With volunteers to staff the tills thin on the ground and no time to deal with the administration hassles of tuck shops, more schools are choosing to outsource their students' bought lunches.
Online lunch-ordering businesses are springing up across the country. EZ Lunch in Auckland has grown to service 32 schools in the past 18 months, Lunch Online has about 40 schools on its books and the newest player, The Lunch Box Club, has been in operation only five weeks but already has three schools on board and inquiries from around the country.
Parents sign up with the websites, order lunches online and meals are delivered to the schools. Orders can be made for an entire term at once and payments are made by credit card.
David Chapman, of Lunch Online, said the system was popular in schools with fewer than 450 children.
He said tuck shops at these smaller schools generally were at best breaking even. "If they give it to an external party such as us, there's no cost to them."
He said parents welcomed the system because it allowed them to plan ahead and order healthy lunches, without having to find the correct change to send to school.
He said more schools were signing on every week and Lunch Online served students from Auckland to Invercargill. "We've just taken an existing practice and put it on the net."

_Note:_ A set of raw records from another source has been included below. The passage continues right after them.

(** The goals and users [getList] leaves, whether or not the reply
    that follows the view pass can be built. *)
Lemma getList_world env senderID type w :
  exists replies,
    world_of (getList env senderID type w) =
    mkWorld (users w)
            (viewPass env
               (List.map g_id (Coll.find (byOwner senderID) (goals w)))
               (goals w))
            replies.
Proof.
  unfold getList. unfold bind at 1. unfold Goals.find at 1.
  destruct (List.length (Coll.find (byOwner senderID) (goals w)) =? 0)%nat
    eqn:El.
  - apply Nat.eqb_eq in El. apply List.length_zero_iff_nil in El.
    rewrite El. eexists. reflexivity.
  - unfold bind at 1. rewrite forEach_view.
    + unfold bind at 1. unfold Goals.find at 1. cbn [users goals sent].
      match goal with
      | |- context [(List.length ?r =? 0)%nat] =>
          destruct (List.length r =? 0)%nat
      end; [eexists; reflexivity|].
      unfold sendList, bind, User.findOne, deref, ret, throw, callSendAPI.
      cbn [users goals sent].
      destruct (String.eqb type "view");
        [destruct (Coll.findOne (byName senderID) (users w))|];
        eexists; reflexivity.
    + intros g Hg. apply in_map. unfold Coll.find in Hg.
      apply filter_In in Hg. tauto.
Qed.

Lemma getList_store env senderID type w :
  users (world_of (getList env senderID type w)) = users w /\
  goals (world_of (getList env senderID type w)) =
  viewPass env (List.map g_id (Coll.find (byOwner senderID) (goals w)))
           (goals w).
Proof.
  destruct (getList_world env senderID type w) as [ss H]. rewrite H.
  split; reflexivity.
Qed.

Lemma decayed_refl g : decayed g g.
Proof. repeat split. left. reflexivity. Qed.

Lemma decayed_trans a b c : decayed a b -> decayed b c -> decayed a c.
Proof.
  intros (K1 & C1 & S1) (K2 & C2 & S2). repeat split; try congruence.
  destruct S2 as [S2 | S2]; [rewrite S2; exact S1 | right; exact S2].
Qed.

Lemma decayed_step env g : decayed g (stepGoal env "view" g).
Proof.
  split; [apply stepGoal_kept|]. split; [apply stepGoal_view_credited|].
  unfold stepGoal. simpl.
  destruct (streak_cases env g) as [E | [E | E]]; rewrite E; simpl;
    [left | left | right]; reflexivity.
Qed.

Lemma Forall2_refl {A} (R : A -> A -> Prop) l :
  (forall x, R x x) -> Forall2 R l l.
Proof. intros Hr. induction l; constructor; auto. Qed.

Lemma Forall2_trans {A} (R : A -> A -> Prop) :
  (forall a b c, R a b -> R b c -> R a c) ->
  forall l1 l2 l3, Forall2 R l1 l2 -> Forall2 R l2 l3 -> Forall2 R l1 l3.
Proof.
  intros Ht l1 l2 l3 H12. revert l3.
  induction H12; intros l3 H23; inversion H23; subst; constructor; eauto.
Qed.

Lemma decayed_update env id gs :
  Forall2 decayed gs (Coll.update (byId id) (stepGoal env "view") gs).
Proof.
  induction gs as [|g gs IH]; simpl; [constructor|].
  destruct (byId id g); constructor;
    first [ apply decayed_step | apply decayed_refl
          | apply Forall2_refl; apply decayed_refl | exact IH ].
Qed.

Lemma decayed_viewPass env ids : forall gs,
  Forall2 decayed gs (viewPass env ids gs).
Proof.
  unfold viewPass. induction ids as [|i ids IH]; intros gs; simpl.
  - apply Forall2_refl. apply decayed_refl.
  - eapply Forall2_trans; [apply decayed_trans | apply decayed_update | apply IH].
Qed.

(** X26: listing goals only lets streaks decay: after [getList], for any
    sender, kind of list and store, the users are as before and the goals
    are the same documents in the same order, each with its id, owner,
    name, log, total, lastUpdate and lastDay kept and its streak either
    kept or set to 0. *)
Theorem getList_only_decays env senderID type w :
  users (world_of (getList env senderID type w)) = users w /\
  Forall2 decayed (goals w) (goals (world_of (getList env senderID type w))).
Proof.
  destruct (getList_store env senderID type w) as [Hu Hg].
  split; [exact Hu|]. rewrite Hg. apply decayed_viewPass.
Qed.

Sandra Finlay, of EZ Lunch, said it removed a lot of administrative hassles for schools.
"Schools no longer need to provide administration around order-taking or co-ordinate volunteers for lunch services," Finlay said. "It removes one more administrative task and allows them to spend time on other things."
Janine Collins started The Lunch Box Club in Whangarei just over a month ago and said three local primary schools had signed up. Interest had also been expressed from other parts of the country.
Her website sent orders directly to the suppliers who delivered the food to schools and her business took a commission. She said suppliers saw it as a way to make a bit of extra money on the side. "It's a way to get your name out there."
Chapman said as more schools signed up for the schemes, more suppliers would come on board.
In Hawke's Bay, multiple businesses were filling orders but in Christchurch, one provider dealt with all of them.
His business mostly worked with bakeries, supplying the ever-popular sausage rolls, pies and muffins, although he said sushi was now also popular.
EZ Lunch received national recognition at the end of last year when Finlay was nominated as one of New Zealand's top three female entrepreneurs.